Dana Milbank is a regular columnist for the Washington Post.

He writes:

America, this is not a drill. The Reichstag is burning.

For five years, my colleagues and I have taken pains to avoid Nazi comparisons. It is usually hyperbolic, and counterproductive, to label the right “fascists” in the way those on the right reflexively label the left “socialists.” But this is no longer a matter of name-calling.

With his repeated refusals this week to accept the peaceful transfer of power — the bedrock principle that has sustained American democracy for 228 years — President Trump has put the United States, in some ways, where Germany was in 1933, when Adolf Hitler used the suspicious burning of the German parliament to turn a democracy into a totalitarian state.

Overwrought, you say? Then ask Yale historian Timothy Snyder, a top authority on Nazism and Stalinism. “The Reichstag has been on a slow burn since June,” he told me. “The language Trump uses to talk about Black Lives Matter and the protests is very similar to the language Hitler used — that there’s some vague left-wing conspiracy based in the cities that is destroying the country.”

Trump, as he has done before, has made the villain a minority group. He has sought, once again, to fabricate emergencies to justify greater powers for himself. He has proposed postponing elections. He has refused to commit to honoring the results of the election. And now, he proposes to embrace violence if he doesn’t win.
“It’s important not to talk about this as just an election,” Snyder said. “It’s an election surrounded by the authoritarian language of a coup d’etat.

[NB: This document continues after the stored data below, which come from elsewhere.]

(* ===== verification/ToolPairing.v ===== *)
(** * Tool calls and their results

    The repairs of [ds-sampling-types/src/conversation.rs] (duplicate results,
    unanswered calls), and of [ds-chat-state/src/compaction_utils.rs] (displaced
    results, the full repair of a history).  Model APIs reject a conversation in
    which the results that follow an assistant message are not exactly those of
    its calls.

    The source scans with indices, removes and splices in place, and scans again
    after a removal; these loops are modelled as they are, with fuel where an
    iteration does not advance.  The second half of the file gives the reference:
    a conversation is cut into runs of results, each with the calls of the item
    before it, and every repair is a function on runs. *)

From S2P Require Import Prelude Text Conversation.

Open Scope nat_scope.

(** ** conversation.rs *)

Inductive DanglingToolCallReason := UserCancelled | HarnessHalted (class : text).

Definition synthetic_dangling_result_text (name : text) (reason : DanglingToolCallReason) : text :=
  match reason with
  | UserCancelled =>
      txt "Tool execution was cancelled by the user (tool `" ++ name ++ txt "` was not executed)."
  | HarnessHalted class =>
      txt "Tool execution was halted by the harness (" ++ class ++ txt "); the tool `" ++ name
      ++ txt "` was not executed."
  end.

(** The tool calls of an assistant message; none for another item. *)
Definition calls_of (i : ConversationItem) : list ToolCall :=
  match i with Assistant a => tool_calls a | _ => [] end.

(** The length of the run of results a list starts with. *)
Fixpoint run_length (l : list ConversationItem) : nat :=
  match l with ToolResult _ :: l' => S (run_length l') | _ => 0 end.

Definition result_id (i : ConversationItem) : option text :=
  match i with ToolResult t => Some (tool_call_id t) | _ => None end.

(** The identifiers answered by the items from [start] to [end_]. *)
Definition answered (conversation : list ConversationItem) (start end_ : nat) : list text :=
  omap result_id (take (end_ - start) (drop start conversation)).

Definition unanswered (calls : list ToolCall) (ids : list text) : list ToolCall :=
  filter_b (λ c, negb (bool_decide (call_id c ∈ ids))) calls.

Definition synthetic_result (reason : DanglingToolCallReason) (c : ToolCall) : ToolResultItem :=
  mkToolResult (call_id c) (synthetic_dangling_result_text (call_name c) reason) [].

(** Phase 1 of [repair_dangling_tool_calls]; the fuel is the number of items
    left. *)
Fixpoint repair_scan (fuel : nat) (reason : DanglingToolCallReason)
    (conversation : list ConversationItem) (i : nat) : list (nat * list ConversationItem) :=
  match fuel, conversation !! i with
  | 0, _ | _, None => []
  | S fuel, Some item =>
      match calls_of item with
      | [] => repair_scan fuel reason conversation (i + 1)
      | calls =>
          let j := i + 1 + run_length (drop (i + 1) conversation) in
          let synthetic :=
            (λ c, ToolResult (synthetic_result reason c)) <$>
              unanswered calls (answered conversation (i + 1) j) in
          let rest := repair_scan fuel reason conversation j in
          match synthetic with [] => rest | _ => (j, synthetic) :: rest end
      end
  end.

(** [Vec::splice(at..at, items)]. *)
Definition splice {A} (at_ : nat) (items l : list A) : list A := take at_ l ++ items ++ drop at_ l.

(** Phase 2 applies the repairs from the last to the first. *)
Definition repair_dangling_tool_calls (conversation : list ConversationItem)
    (reason : DanglingToolCallReason) : list ConversationItem * nat :=
  let repairs := repair_scan (length conversation) reason conversation 0 in
  (foldr (λ '(at_, s) l, splice at_ s l) conversation repairs,
   sum_list (length <$> repairs.*2)).

Fixpoint has_dangling_scan (fuel : nat) (conversation : list ConversationItem) (i : nat) : bool :=
  match fuel, conversation !! i with
  | 0, _ | _, None => false
  | S fuel, Some item =>
      match calls_of item with
      | [] => has_dangling_scan fuel conversation (i + 1)
      | calls =>
          let j := i + 1 + run_length (drop (i + 1) conversation) in
          let ids := answered conversation (i + 1) j in
          if any_b (λ c, negb (bool_decide (call_id c ∈ ids))) calls then true
          else has_dangling_scan fuel conversation j
      end
  end.

Definition has_dangling_tool_calls (conversation : list ConversationItem) : bool :=
  has_dangling_scan (length conversation) conversation 0.

(** The indices of the earlier of two results with the same identifier, in the
    order in which the later ones are met; [seen] has the last index of each. *)
Fixpoint window_duplicates (seen : gmap text nat) (idx : nat) (window : list ConversationItem)
    : list nat :=
  match window with
  | [] => []
  | item :: rest =>
      match result_id item with
      | Some id =>
          let found := window_duplicates (<[id := idx]> seen) (S idx) rest in
          match seen !! id with Some prev => prev :: found | None => found end
      | None => window_duplicates seen (S idx) rest
      end
  end.

Fixpoint dedup_loop (fuel : nat) (conversation : list ConversationItem) (i total_removed : nat)
    : list ConversationItem * nat :=
  match fuel, conversation !! i with
  | 0, _ | _, None => (conversation, total_removed)
  | S fuel, Some item =>
      match calls_of item with
      | [] => dedup_loop fuel conversation (i + 1) total_removed
      | _ =>
          let start := i + 1 in
          let end_ := start + run_length (drop start conversation) in
          let to_remove :=
            window_duplicates ∅ start (take (end_ - start) (drop start conversation)) in
          match to_remove with
          | [] => dedup_loop fuel conversation end_ total_removed
          | _ =>
              let to_remove := reverse (sort_by_key id to_remove) in
              dedup_loop fuel (foldl (λ l idx, delete idx l) conversation to_remove) i
                (total_removed + length to_remove)
          end
      end
  end.

Definition dedup_duplicate_tool_results (conversation : list ConversationItem)
    : list ConversationItem * nat :=
  dedup_loop (length conversation) conversation 0 0.

(** ** compaction_utils.rs *)

Definition validate_step (acc : gset text * list text) (item : ConversationItem)
    : gset text * list text :=
  let '(seen_ids, invalid_ids) := acc in
  match item with
  | Assistant a => (list_to_set (call_id <$> tool_calls a) ∪ seen_ids, invalid_ids)
  | ToolResult tr =>
      (seen_ids,
       if decide (tool_call_id tr ∈ seen_ids) then invalid_ids
       else invalid_ids ++ [tool_call_id tr])
  | _ => acc
  end.

Definition validate_compacted_history (items : list ConversationItem) : list text :=
  (foldl validate_step (∅, []) items).2.

(** The filter of [sanitize_compacted_history] with the set it has seen. *)
Fixpoint sanitize_from (seen_ids : gset text) (items : list ConversationItem)
    : list ConversationItem * list text :=
  match items with
  | [] => ([], [])
  | Assistant a :: rest =>
      let '(kept, stripped) := sanitize_from (list_to_set (call_id <$> tool_calls a) ∪ seen_ids) rest in
      (Assistant a :: kept, stripped)
  | ToolResult tr :: rest =>
      let '(kept, stripped) := sanitize_from seen_ids rest in
      if decide (tool_call_id tr ∈ seen_ids) then (ToolResult tr :: kept, stripped)
      else (kept, tool_call_id tr :: stripped)
  | item :: rest =>
      let '(kept, stripped) := sanitize_from seen_ids rest in (item :: kept, stripped)
  end.

Definition sanitize_compacted_history (items : list ConversationItem)
    : list ConversationItem * list text := sanitize_from ∅ items.

(** [Vec::retain] with the identifiers of the current run. *)
Fixpoint strip_from (run_ids : gset text) (items : list ConversationItem)
    : list ConversationItem * list text :=
  match items with
  | [] => ([], [])
  | Assistant a :: rest =>
      let '(kept, stripped) := strip_from (list_to_set (call_id <$> tool_calls a)) rest in
      (Assistant a :: kept, stripped)
  | ToolResult tr :: rest =>
      let '(kept, stripped) := strip_from run_ids rest in
      if decide (tool_call_id tr ∈ run_ids) then (ToolResult tr :: kept, stripped)
      else (kept, tool_call_id tr :: stripped)
  | item :: rest => let '(kept, stripped) := strip_from ∅ rest in (item :: kept, stripped)
  end.

Definition strip_displaced_tool_results (items : list ConversationItem)
    : list ConversationItem * list text := strip_from ∅ items.

Record HistoryRepairReport := mkReport {
  duplicates_removed : nat;
  stripped_tool_result_ids : list text;
  synthetic_results_inserted : nat;
}.

Definition report_changed (r : HistoryRepairReport) : bool :=
  (0 <? duplicates_removed r) || negb (bool_decide (stripped_tool_result_ids r = []))
  || (0 <? synthetic_results_inserted r).

Definition repair_history (items : list ConversationItem)
    : list ConversationItem * HistoryRepairReport :=
  let '(items, duplicates_removed) := dedup_duplicate_tool_results items in
  let '(items, stripped) := strip_displaced_tool_results items in
  let '(items, inserted) :=
    repair_dangling_tool_calls items (HarnessHalted (txt "history_repair")) in
  (items, mkReport duplicates_removed stripped inserted).

(** ** Runs of results *)

(** The run a list starts with, and the rest with [f] applied to every later
    run and the calls of the item before it. *)
Fixpoint split_runs (f : list ToolCall → list ToolResultItem → list ToolResultItem)
    (l : list ConversationItem) : list ToolResultItem * list ConversationItem :=
  match l with
  | [] => ([], [])
  | ToolResult t :: l' => let '(run, rest) := split_runs f l' in (t :: run, rest)
  | x :: l' =>
      let '(run, rest) := split_runs f l' in ([], x :: (ToolResult <$> f (calls_of x) run) ++ rest)
  end.

(** [f] on every run; the first one has no calls. *)
Definition map_runs (f : list ToolCall → list ToolResultItem → list ToolResultItem)
    (l : list ConversationItem) : list ConversationItem :=
  let '(run, rest) := split_runs f l in (ToolResult <$> f [] run) ++ rest.

Fixpoint runs_of (l : list ConversationItem)
    : list ToolResultItem * list (list ToolCall * list ToolResultItem) :=
  match l with
  | [] => ([], [])
  | ToolResult t :: l' => let '(run, rs) := runs_of l' in (t :: run, rs)
  | x :: l' => let '(run, rs) := runs_of l' in ([], (calls_of x, run) :: rs)
  end.

(** The runs of a conversation with their calls. *)
Definition runs (l : list ConversationItem) : list (list ToolCall * list ToolResultItem) :=
  let '(run, rs) := runs_of l in ([], run) :: rs.

Definition ids (run : list ToolResultItem) : list text := tool_call_id <$> run.

(** Of the results with the same identifier, the last one. *)
Fixpoint keep_last (run : list ToolResultItem) : list ToolResultItem :=
  match run with
  | [] => []
  | t :: run' => if decide (tool_call_id t ∈ ids run') then keep_last run' else t :: keep_last run'
  end.

Definition dedup_run (calls : list ToolCall) (run : list ToolResultItem) : list ToolResultItem :=
  match calls with [] => run | _ => keep_last run end.

Definition strip_run (calls : list ToolCall) (run : list ToolResultItem) : list ToolResultItem :=
  filter_b (λ t, bool_decide (tool_call_id t ∈ call_id <$> calls)) run.

Definition answer_run (reason : DanglingToolCallReason) (calls : list ToolCall)
    (run : list ToolResultItem) : list ToolResultItem :=
  run ++ (synthetic_result reason <$> unanswered calls (ids run)).

(** The results are exactly those of the calls, one for each. *)
Definition paired (calls : list ToolCall) (run : list ToolResultItem) : Prop :=
  NoDup (ids run) ∧ ∀ id, id ∈ ids run ↔ id ∈ call_id <$> calls.

Definition well_paired (l : list ConversationItem) : Prop :=
  Forall (λ r, paired r.1 r.2) (runs l).

(** No message calls twice with the same identifier. *)
Definition calls_distinct (l : list ConversationItem) : Prop :=
  Forall (λ i, NoDup (call_id <$> calls_of i)) l.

The opposition has to win the election and it has to win the aftermath of the election.”

If not? There won’t be another “normal” election for some time, he said. But that doesn’t have to happen, and Snyder is optimistic it won’t. To avoid it, we voters must turn out in overwhelming numbers to deal Trump a lopsided defeat. The military must hold to its oath. Homeland Security police must not serve as Trump’s brownshirts. And we citizens must take to the streets, peacefully but indefinitely, until the will of the people prevails.

“It’s going to be messy,” Snyder said. “He seems pretty sure he won’t win the election, he doesn’t want to leave office,” and he appears to Snyder to have “an authoritarian’s instinct” that he must stay in power or go to prison.

It’s abundantly clear that Trump plans to fabricate an election “emergency.” First, he claimed mail-in balloting, a tried-and-true system, is fraudulent. Now his supporters are trying to harass in-person voters.
When Virginia’s early voting opened this week, Trump supporters descended on a polling station, waving Trump signs and flags, chanting and forming a gantlet through which voters had to walk. When the New York Times reported that this voter intimidation campaign began at a nearby rally featuring the Republican National Committee co-chairman, the Virginia GOP responded mockingly from its official Twitter account: “Quick! Someone call the waaaambulance!”

Let’s be clear. There is only one political party in American politics embracing violence. There is only one side refusing to denounce all political violence. There is only one side talking about bringing guns to the polls; one side attempting to turn federal law-enforcement officials into an arm of a political party. And Trump is trying to use law enforcement to revive tactics historically used to bully voters of color from voting — tactics not seen in 40 years.

Some of what Trump and his lieutenants have been doing is merely unseemly: using the machinery of government to attack previous and current political opponents, likening pandemic public health restrictions to slavery, or threatening to overrule regulators if they question the safety of vaccines.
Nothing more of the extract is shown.